Mutation - Part 1: Variables

Sun, Feb 17, 2019

What is a variable?

Ok, here there is really a lot that could be said, and a simple blog post will not cover it. I will just talk about two important and distinct thinking patterns involved:

the idea of binding a name to a value;
the idea of reading/writing values from/into memory;

1. Identity binding

The best example in Rust for “just a binding” (i.e., with no backing memory) is const

1type is = i32;
2
3const x          :is= the_answer + 27;
4const the_answer :is= 42;
5

Here we have defined the_answer as an alias for the value 42; meaning that, from now on, everytime we say the_answer what we actually mean is 42.

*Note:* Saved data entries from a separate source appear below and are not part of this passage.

Lemma first_line_append (rel x : string) :
  Str.count "010" rel = 0 →
  first_line (rel +:+ String "010" x) = rel ∧ after_first_line (rel +:+ String "010" x) = x.
Proof.
  induction rel as [|c rel IH]; [done|]. rewrite str_append_cons. simpl.
  destruct (Ascii.eqb c "010"); [done|]. simpl. intros [-> ->]%IH. done.
Qed.

(** ** Shared consequences of the run lemmas *)

Lemma path_leb_app (root a b : path) : Path.leb (root ++ a) (root ++ b) = Path.leb a b.
Proof. induction root as [|c root IH]; simpl; [done|]. by rewrite String.eqb_refl. Qed.

Lemma below_app (root p : path) :
  Path.below root p → p = root ++ Path.relative_to root p.
Proof.
  unfold Path.below, Path.relative_to. intros [Ht _]%andb_True.
  apply bool_decide_unpack in Ht. rewrite <-(take_drop (length root) p) at 1.
  by rewrite Ht.
Qed.

Lemma sorted_relative (root : path) (l : list path) :
  Forall (λ p, Path.below root p) l →
  StronglySorted Path.le l → StronglySorted Path.le (Path.relative_to root <$> l).
Proof.
  intros Hall Hs. induction Hs as [|p l Hs IH Hp]; csimpl; constructor.
  - apply IH. by inversion Hall.
  - apply Forall_fmap. inversion_clear Hall as [|?? Hb Hall'].
    rewrite Forall_forall in Hp, Hall' |- *. intros q Hq. simpl.
    specialize (Hp q Hq). unfold Path.le in *.
    rewrite (below_app root p Hb), (below_app root q (Hall' q Hq)), path_leb_app in Hp.
    done.
Qed.

Lemma keep_spec (fs : filesystem) (root : path) (ext : string) (output : path)
    (gitignore_spec : option (string → bool)) (p : path) :
  keep fs root ext output gitignore_spec p ↔
    matched gitignore_spec (Path.as_posix (Path.relative_to root p)) = false
    ∧ is_file fs p
    ∧ Str.lower (Path.suffix p) = ext
    ∧ p ≠ output.
Proof.
  unfold keep. rewrite !andb_True, !negb_True, bool_decide_spec.
  rewrite (Is_true_true (String.eqb _ _)), String.eqb_eq.
  destruct (matched _ _); simpl; intuition congruence.
Qed.

Lemma sorted_files_nil (fs : filesystem) (root : path) (ext : string) (output : path)
    (gitignore_spec : option (string → bool)) :
  collect fs root ext output gitignore_spec = [] ↔
  sorted_files fs root ext output gitignore_spec = [].
Proof.
  unfold sorted_files. split; [by intros ->|].
  intros H. apply Permutation_nil_r. by rewrite <-H, merge_sort_Permutation.
Qed.

Lemma aggregate_files_written (root : path) (ext : string) (output : path)
    (gitignore_spec : option (string → bool)) (fs fs' : filesystem) (n : nat) :
  aggregate_files root ext output gitignore_spec fs = (Ok n, fs') → n ≠ 0 →
  n = length (sorted_files fs root (Str.lower ext) output gitignore_spec) ∧
  ∃ err, fs' !! output
         = Some (EFile (File (String.concat ""
                   (file_block fs root
                      <$> sorted_files fs root (Str.lower ext) output gitignore_spec)) err)).
Proof.
  intros Hrun Hn.
  destruct (decide (sorted_files fs root (Str.lower ext) output gitignore_spec = []))
    as [Hnil|Hne].
  { rewrite aggregate_files_unfold in Hrun. cbv zeta in Hrun. rewrite Hnil in Hrun.
    by simplify_eq. }
  pose proof (aggregate_files_run root ext output gitignore_spec fs Hne) as H.
  destruct (mkdir_parents (Path.parent output) fs) as [[[]|e] fs1].
  2:{ destruct H as [_ H]. rewrite H in Hrun. by simplify_eq. }
  destruct (open_w output fs1) as [[[]|e] fs2].
  2:{ destruct H as [_ H]. rewrite H in Hrun. by simplify_eq. }
  destruct H as (err & _ & H). rewrite H in Hrun. simplify_eq.
  split; [done|]. exists err. by rewrite lookup_insert_eq.
Qed.

Lemma endswith_closing (s : string) : Str.endswith Str.newline (s +:+ "]") = false.
Proof.
  induction s as [|a s IH]; [done|]. rewrite str_append_cons. cbn [Str.endswith].
  rewrite IH. destruct (String.eqb_spec (String a (s +:+ "]")) Str.newline) as [Heq|]; [|done].
  injection Heq as _ Heq. by destruct s.
Qed.

Lemma content_of_unreadable (fs : filesystem) (p : path) (content msg : string) :
  fs !! p = Some (EFile (File content (Some msg))) →
  content_of fs p = "[Error reading file: " +:+ msg +:+ "]".
Proof. intros Hp. unfold content_of, read_text. by rewrite Hp. Qed.

Lemma run_pair {A} (run : result A * filesystem) (r : result A) :
  run.1 = r → run = (r, run.2).
Proof. destruct run. simpl. congruence. Qed.

Lemma open_w_file (p : path) (fs : filesystem) (f : file) :
  fs !! p = Some (EFile f) →
  open_w p fs = (Ok tt, <[p := EFile (File "" (read_error f))]> fs).
Proof. intros Hp. unfold open_w. by rewrite Hp. Qed.

(** * Further proofs *)

(** ** Well-formed file systems *)

Lemma fs_wf_intro (fs : filesystem) :
  (∀ p k, is_Some (fs !! p) → k < length p → is_dir fs (take k p)) → fs_wf fs = true.
Proof.
  intros Hwf. unfold fs_wf. apply Is_true_true, forallb_True, Forall_forall.
  intros p Hp. apply forallb_True, Forall_seq. intros k Hk.
  apply list_elem_of_fmap in Hp as ([p' e] & -> & Hp%elem_of_map_to_list).
  simpl in *. apply Hwf; [by eexists|lia].
Qed.

Lemma fs_wf_prefix (fs : filesystem) (p q : path) :
  fs_wf fs = true → is_Some (fs !! p) → q `prefix_of` p → q ≠ p → is_dir fs q.
Proof.
  intros Hwf Hp [k ->] Hne.
  replace q with (take (length q) (q ++ k)) by apply take_app_length.
  apply fs_wf_spec; [done..|]. rewrite length_app.
  destruct k; [by rewrite app_nil_r in Hne|simpl; lia].
Qed.

Lemma fs_wf_parent (fs : filesystem) (p : path) :
  fs_wf fs = true → is_Some (fs !! p) → p ≠ [] → is_dir fs (Path.parent p).
Proof.
  intros Hwf Hp Hne. unfold Path.parent. apply fs_wf_spec; [done..|].
  destruct p; [done|simpl; lia].
Qed.

Lemma prefix_snoc_inv {A} (q l : list A) (c : A) :
  q `prefix_of` l ++ [c] → q = l ++ [c] ∨ q `prefix_of` l.
Proof.
  intros [k Hk]. destruct k as [|x k _] using rev_ind.
  - left. by rewrite app_nil_r in Hk.
  - right. rewrite app_assoc in Hk. apply app_inj_tail in Hk as [-> _].
    by apply prefix_app_r.
Qed.

Lemma prefix_parent (q p : path) : q `prefix_of` p → q ≠ p → q `prefix_of` Path.parent p.
Proof.
  intros Hq Hne. destruct p as [|x p _] using rev_ind.
  { by apply prefix_nil_inv in Hq. }
  apply prefix_snoc_inv in Hq as [?|Hq]; [done|].
  unfold Path.parent. rewrite length_app. simpl.
  replace (length p + 1 - 1) with (length p) by lia. by rewrite take_app_length.
Qed.

Lemma parent_prefix (p : path) : Path.parent p `prefix_of` p.
Proof. apply prefix_take. Qed.

(** After a successful [mkdir(parents=True, exist_ok=True)] on a well-formed
    file system the whole chain down to the directory is made of
    directories. *)
Lemma mkdir_parents_rev_chain (rd : list string) :
  ∀ (fs fs' : filesystem),
  fs_wf fs = true →
  mkdir_parents_rev rd fs = (Ok tt, fs') →
  ∀ q, q `prefix_of` reverse rd → is_dir fs' q.
Proof.
  induction rd as [|c rd IH]; intros fs fs' Hwf Hmk q Hq.
  - apply mkdir_parents_rev_post in Hmk as (Hd & _).
    apply prefix_nil_inv in Hq as ->. done.
  - pose proof (mkdir_parents_rev_post _ _ _ _ Hmk) as (Hd & Hkeep & Hnew).
    rewrite reverse_cons in Hq. apply prefix_snoc_inv in Hq as [->|Hq].
    { by rewrite <-reverse_cons. }
    cbn [mkdir_parents_rev] in Hmk. unfold try_except in Hmk.
    destruct (os_mkdir (reverse (c :: rd)) fs) as [r0 fs1] eqn:Hos.
    apply os_mkdir_inv in Hos
      as [(-> & Hmiss & Hp & ->)|(-> & [[-> Hex]|[[-> Hmiss]|(-> & Hmiss & Hp)]])];
      unfold bind, gets, raise, ret in Hmk.
    + (* created at once: the parent was there *)
      simplify_eq. rewrite parent_reverse_cons in Hp.
      assert (is_dir fs q) as Hdir.
      { destruct (decide (q = reverse rd)) as [->|Hne]; [done|].
        apply (fs_wf_prefix fs (reverse rd)); [done| |done..].
        unfold is_dir in Hp. by destruct (fs !! reverse rd). }
      unfold is_dir in *. destruct (fs !! q) as [[]|] eqn:Hfq; try done.
      by rewrite (Hkeep _ _ Hfq).
    + (* it was there already *)
      destruct (is_dir fs (reverse (c :: rd))) eqn:Hdir; simplify_eq.
      apply (fs_wf_prefix fs' (reverse (c :: rd))); [done|done| |].
      * rewrite reverse_cons. by apply prefix_app_r.
      * intros ->. rewrite reverse_cons in Hq. by apply prefix_snoc_not in Hq.
    + unfold is_dir in Hmk. rewrite Hmiss in Hmk. simplify_eq.
    + destruct (mkdir_parents_rev rd fs) as [[[]|e] fs1] eqn:Hrec; [|simplify_eq].
      pose proof (IH _ _ Hwf Hrec q Hq) as Hdir.
      pose proof (mkdir_parents_rev_post _ _ _ _ Hrec) as (Hd1 & Hkeep1 & Hnew1).
      assert (fs1 !! reverse (c :: rd) = None) as Hmiss1.
      { destruct (Hnew1 _ Hmiss) as [?|[_ Hpre]]; [done|].
        apply prefix_length in Hpre. rewrite reverse_cons, length_app in Hpre.
        simpl in Hpre. lia. }
      unfold mkdir_exist_ok, try_except, os_mkdir in Hmk.
      rewrite Hmiss1, parent_reverse_cons in Hmk.
      unfold is_dir in Hd1. destruct (fs1 !! reverse rd) as [[]|]; try done.
      simplify_eq. unfold is_dir. rewrite lookup_insert_ne; [done|].
      intros <-. rewrite reverse_cons in Hq. by apply prefix_snoc_not in Hq.
Qed.

Lemma mkdir_parents_chain (d : path) (fs fs' : filesystem) :
  fs_wf fs = true →
  mkdir_parents d fs = (Ok tt, fs') →
  ∀ q, q `prefix_of` d → is_dir fs' q.
Proof.
  unfold mkdir_parents. intros Hwf Hmk q Hq.
  apply (mkdir_parents_rev_chain _ _ _ Hwf Hmk). by rewrite reverse_involutive.
Qed.

Lemma mkdir_parents_wf (d : path) (fs fs' : filesystem) (r : result unit) :
  fs_wf fs = true → mkdir_parents d fs = (r, fs') → fs_wf fs' = true.
Proof.
  intros Hwf Hmk. pose proof (mkdir_parents_post _ _ _ _ Hmk) as Hpost.
  destruct r as [[]|e]; simpl in Hpost; [|by subst].
  destruct Hpost as (_ & Hkeep & Hnew).
  apply fs_wf_intro. intros p k [e Hp] Hk.
  destruct (fs !! p) as [e0|] eqn:Hfp.
  - assert (is_dir fs (take k p)) as Hdir by (apply fs_wf_spec; eauto).
    unfold is_dir in *. destruct (fs !! take k p) as [[]|] eqn:Hq; try done.
    by rewrite (Hkeep _ _ Hq).
  - destruct (Hnew _ Hfp) as [?|[_ Hpre]]; [congruence|].
    apply (mkdir_parents_chain d fs); [done..|].
    by etrans; [apply prefix_take|].
Qed.

(** ** An output without a place *)

Lemma blocked_spec (fs : filesystem) (output : path) :
  blocked fs output = true ↔
    is_dir fs output
    ∨ ∃ q, q `prefix_of` output ∧ q ≠ output ∧ is_Some (fs !! q) ∧ ¬ is_dir fs q.
Proof.
  unfold blocked. rewrite orb_true_iff, existsb_exists, Is_true_true.
  split; (intros [Hd|Hq]; [by left|right]).
  - destruct Hq as (k & Hk%in_seq & [Hs Hn]%andb_true_iff).
    exists (take k output). split; [apply prefix_take|]. split.
    { intros Heq. apply (f_equal length) in Heq. rewrite length_take in Heq. lia. }
    split; [by apply bool_decide_eq_true in Hs|].
    by apply negb_true_iff, Is_true_false in Hn.
  - destruct Hq as (q & [rest ->] & Hne & Hs & Hn). exists (length q).
    rewrite take_app_length. split.
    + apply in_seq. rewrite length_app. destruct rest as [|c rest].
      { by rewrite app_nil_r in Hne. }
      simpl. lia.
    + apply andb_true_iff. split; [by apply bool_decide_eq_true|].
      by apply negb_true_iff, Is_true_false.
Qed.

We are at the meta level: if we ask the program to evaluate x, what we are actually¹ asking the program to do is to evaluate the_answer + 27, i.e., to evaluate 42 + 27.

The same in C, with #define:

1#define x          (the_answer + 27)
2
3#define the_answer (42)

If you look at both code snippets, you can notice that there is no notion of temporality (regarding the definitions):

It is all about essence / identity.

Thus, if the_answer is and will always be 42, there is no room for mutation.

42 cannot mutate and become 43; 42 is and will always be 1 + 1 + 1 + 1 + 1 + 1 + 1 + 1 + 1 + 1 + 1 + 1 + 1 + 1 + 1 + 1 + 1 + 1 + 1 + 1 + 1 + 1 + 1 + 1 + 1 + 1 + 1 + 1 + 1 + 1 + 1 + 1 + 1 + 1 + 1 + 1 + 1 + 1 + 1 + 1 + 1 + 1 + 0²
in a similar manner, the_answer cannot change either, since it was defined as being 42: it is an identity, and…
and yet … we feel like we should be able to redefine what the_answer is, don’t we?
re-define?
- This implies some form of temporality, and for that there are two solutions:
  1. scoped bindings (and shadowing).
  2. a binding to (runtime) memory.

1.1 Scoped bindings

You can limit the “scope” of your identity-definition:

1// undefined
2{const the_answer :is= 42;
3    // defined
4}
5// undefined
6

This is one of the ways to have some form of temporality with bindings: time progresses as we enter and leave scopes.

1{const the_answer :is= 42;
2    {const x :is= the_answer + 27;
3        // x -> the_answer + 27 -> 42 + 27
4    }
5}
6

But what about re-defining the_answer?

By using a narrower scope, we can indeed re-define the value of the_answer, even though what we are actually doing is defining a brand new the_answer that happens to lead to a name collision. But given the different scopes and their temporality, this is unambiguous and thus allowed:

1{const the_answer :is= 42;
2    // 'the_answer' <-> 42
3    {const the_answer :is= 0;
4        // 'the_answer' <-> 0
5    }
6    // 'the_answer' <-> 42
7}
8

This trick is called shadowing and is a clever way to avoid using mutation when it is not needed.

2. Runtime memory

We are so used to manipulating memory through variables that I have defined some functions to pretend we are manipulating low-level memory; it thus provides “primitives / intrinsics” that allow us to read/write from/into the memory and also to print values:

 1#![allow(non_camel_case_types, non_snake_case)]
 2
 3/// 4Ko RAM?
 4static mut MEMORY: [u8; 4096] = [0; 4096];
 5type address = usize;
 6
 7fn READ (whence: address) -> u8
 8{
 9    unsafe { MEMORY[whence] }
10}
11
12fn WRITE (where_to: address, what: u8)
13{
14    unsafe { MEMORY[where_to] = what }
15}
16
17use ::std::dbg as PRINT;
18
19fn main ()
20{
21    WRITE(1000, 42);
22    WRITE(1001, 27);
23    PRINT!(READ(1000)); // -> 42
24    WRITE(1000, READ(1000) + READ(1001));
25    PRINT!(READ(1000)); // -> 69
26}
27

This way, we can see that we were able to

write at the address 1000 the value 42;
then write at that same address the value 69.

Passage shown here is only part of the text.